▶ WHAT IS BEING ASKED
Print verbatim every line starting at the one that contains "simplesDAS : Q;" and ending at the final line of the records; include both endpoints.

▶ RECORD EXCERPTS
(** * SpaceLink: streaming core, shallow embedding and verified properties

    The development follows the Python sources of the streaming core:

    - [network_optimizer.py]: [JitterBuffer], [AdaptiveBitrate];
    - [audio_capture.py]: [AudioCaptureTrack];
    - [src/modules/hw_encoder.py]: [HardwareEncoderManager];
    - [src/core/webrtc_server.py] and the signalling endpoints of
      [src/core/server.py];
    - [stream_capture.py]: [ScreenCapture].

    Conventions.  Python floats are modelled by exact rationals ([Q]); wall
    clock readings ([time.time()]) are explicit arguments, one per call in
    the source.  Mutable objects become records threaded through the
    operations; an operation that can raise returns a sum or an option. *)

From Stdlib Require Import ZArith QArith Lqa Lia.
From stdpp Require Import base option list strings pretty gmap.

Local Open Scope Z_scope.
Local Open Scope Q_scope.

(** ** Python helpers *)

Module Py.

(** [collections.deque(maxlen=n)]: [append] pushes on the right and, when
    the bound is exceeded, drops one element on the left. *)
Record deque (A : Type) := Deque { maxlen : nat; items : list A }.
Arguments Deque {A} _ _.
Arguments maxlen {A} _.
Arguments items {A} _.

Definition deque_new {A} (n : nat) : deque A := Deque n [].

Definition len {A} (d : deque A) : nat := length (items d).

Definition append {A} (x : A) (d : deque A) : deque A :=
    let l := items d ++ [x] in
    Deque (maxlen d) (if (maxlen d <? length l)%nat then tail l else l).

(** [d[-k]] for [k >= 1]; [None] stands for [IndexError]. *)
Definition index_from_end {A} (d : deque A) (k : nat) : option A :=
    if (length (items d) <? k)%nat then None
    else items d !! (length (items d) - k)%nat.

(** The [n] most recent elements of a history, oldest first. *)
Definition lastn {A} (n : nat) (l : list A) : list A :=
    drop (length l - n) l.

(** Comparisons on numbers, as booleans. *)
Definition gt (a b : Q) : bool := negb (Qle_bool a b).
Definition lt (a b : Q) : bool := negb (Qle_bool b a).

(** [int(x)]: truncation toward zero. *)
Definition int (x : Q) : Z := Z.quot (Qnum x) (Zpos (Qden x)).

Definition Qsum (l : list Q) : Q := foldr Qplus 0 l.
(** * Planejamento Tributario: the tax-simulation engine

    A shallow embedding of [utils/calculations.ts] (the four regime
    calculators), [utils/simplesTables.ts] (the Simples Nacional bracket
    tables), the record types of [types.ts] and the [results] memo of the
    Dashboard component (LALUR totals, the choice of the best current regime
    and the call of the reform calculator).

    Numbers.  A TypeScript [number] is an IEEE double.  Amounts and rates are
    modelled as exact rationals [Q]: sums, differences, products and quotients
    by a non-zero divisor are computed without rounding.  The only operation
    of the calculators that can leave the finite numbers is the division by
    [data.revenueAnnual] that computes [effectiveRate]; that field is a
    [JS.number], which has the values IEEE arithmetic gives a division by
    zero.  Zero carries no sign.

    A double rounds after every operation, so a total accumulated in the
    source can differ in its last bits from the exact sum, the order of the
    additions can matter there, and a comparison of a computed quotient with a
    threshold can fall on the other side when the exact value is within a
    rounding error of it.  The definitions that accumulate ([Ledger.sumByTag],
    [Ledger.creditBase], [Reform.accumulate], [Dashboard.addAdjustment]) keep
    the order of the source; no statement below compares two orders of the
    same additions, and the statements on the Factor R keep clear of its
    threshold. *)

From Stdlib Require Import QArith Qminmax Qabs Lqa Lia List String Bool.
Import ListNotations.
Open Scope Q_scope.

(** ** JavaScript numbers *)

Module JS.

(** The outcome of a floating-point division of finite numbers. *)
Inductive number : Type :=
| Fin (q : Q)
| PosInf
| NegInf
| NaN.

(** [x > y] and [x < y] on finite numbers. *)
Definition gt (x y : Q) : bool := negb (Qle_bool x y).
Definition lt (x y : Q) : bool := negb (Qle_bool y x).
(** [x >= y] and [x <= y]. *)
Definition ge (x y : Q) : bool := Qle_bool y x.
Definition le (x y : Q) : bool := Qle_bool x y.

(** [a / b] for finite [a] and [b]: [0 / 0] is NaN, [a / 0] is an infinity
    of the sign of [a]. *)
Definition div (a b : Q) : number :=
  if Qeq_bool b 0 then
    if Qeq_bool a 0 then NaN
    else if lt 0 a then PosInf else NegInf
  else Fin (a / b).

(** [x * k] for a finite [k]: an infinity times zero is NaN. *)
Definition mul (x : number) (k : Q) : number :=
  match x with
  | Fin q => Fin (q * k)
  | PosInf => if Qeq_bool k 0 then NaN else if lt 0 k then PosInf else NegInf
  | NegInf => if Qeq_bool k 0 then NaN else if lt 0 k then NegInf else PosInf
  | NaN => NaN
  end.

(** [Number.isFinite]. *)
Definition isFinite (x : number) : bool :=
  match x with Fin _ => true | _ => false end.

(** [x || 0] on a finite number: [0] is the only falsy one. *)
Definition or_zero (x : Q) : Q := if Qeq_bool x 0 then 0 else x.

(** Truthiness of an optional boolean ([undefined] is falsy). *)
Definition truthy (b : option bool) : bool :=
  match b with Some true => true | _ => false end.

End JS.

(** ** types.ts *)

Inductive ActivityType : Type :=
| COMERCIO
| INDUSTRIA
| SERVICO_ANEXO_III
| SERVICO_ANEXO_IV
| SERVICO_ANEXO_V.

Inductive LineTag : Type :=
| RECEITA | DEDUCAO | IMPOSTO_VENDA | IRPJ_CSLL | FOLHA | CUSTO | DESPESA
| REC_FIN | DESP_FIN | OUTROS | IGNORE.

Inductive LineType : Type := ANALYTICAL | SYNTHETIC.

Inductive LalurAdjustment : Type := ADDITION | EXCLUSION.

Inductive StatementSection : Type := DRE | BALANCO | EBITDA.

Module DRELineItem.
Record t : Type := mk {
  description : string;
  value : Q;
  isTotal : bool;
  section : StatementSection;
  level : Z;
  tag : option LineTag;
  lineType : LineType;
  useForCredit : option bool;
  reformCreditRate : option Q;
  lalurAdjustment : option LalurAdjustment
}.
End DRELineItem.

(** [originalLines] and [composition] are not read by the calculators and
    are left out. *)
Module FinancialData.
Record t : Type := mk {
  revenueAnnual : Q;
  revenueCurrent : Q;
  deductions : Q;
  taxesOnSales : Q;
  taxesIncome : Q;
  payrollBase : Q;
  expenses : Q;
  financialRevenues : Q;
  financialExpenses : Q;
  cogs : Q;
  profitBeforeTax : Q;
  realCreditBase : option Q
}.
End FinancialData.

Module TaxRateConfig.
Record t : Type := mk {
  pis : Q;
  cofins : Q;
  irpj : Q;
  irpjAdicional : Q;
  csll : Q;
  ipi : Q;
  iss : Q;
  icms : Q;
  rat : Q;
  cpp : Q;
  inssTerceiros : Q;
  fgts : Q;
  presuncaoIRPJ : Q;
  presuncaoCSLL : Q;
  pisFinancial : Q;
  cofinsFinancial : Q
}.
End TaxRateConfig.

Module ReformConfig.
Record t : Type := mk {
  ibsRate : Q;
  cbsRate : Q;
  selectiveTaxRate : Q;
  standardCreditRate : Q
}.
End ReformConfig.

Module TaxBreakdown.
Record t : Type := mk {
  taxSales : Q;
  taxIncome : Q;
  taxPayroll : Q;
  charges : Q
}.
End TaxBreakdown.

Module TaxDetailedBreakdown.
Record t : Type := mk {
  pis : Q;
  cofins : Q;
  irpj : Q;
  irpjAdicional : Q;
  csll : Q;
  ipi : Q;
  iss : Q;
  icms : Q;
  rat : Q;
  cpp : Q;
  inssTerceiros : Q;
  fgts : Q;
  simplesDAS : Q;
  pisFinancial : Q;
  cofinsFinancial : Q;
  ibs : option Q;
  cbs : option Q;
  selectiveTax : option Q
}.
End TaxDetailedBreakdown.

▶ OUTPUT OF THE EXERCISE
  simplesDAS : Q;
  pisFinancial : Q;
  cofinsFinancial : Q;
  ibs : option Q;
  cbs : option Q;
  selectiveTax : option Q
}.
End TaxDetailedBreakdown.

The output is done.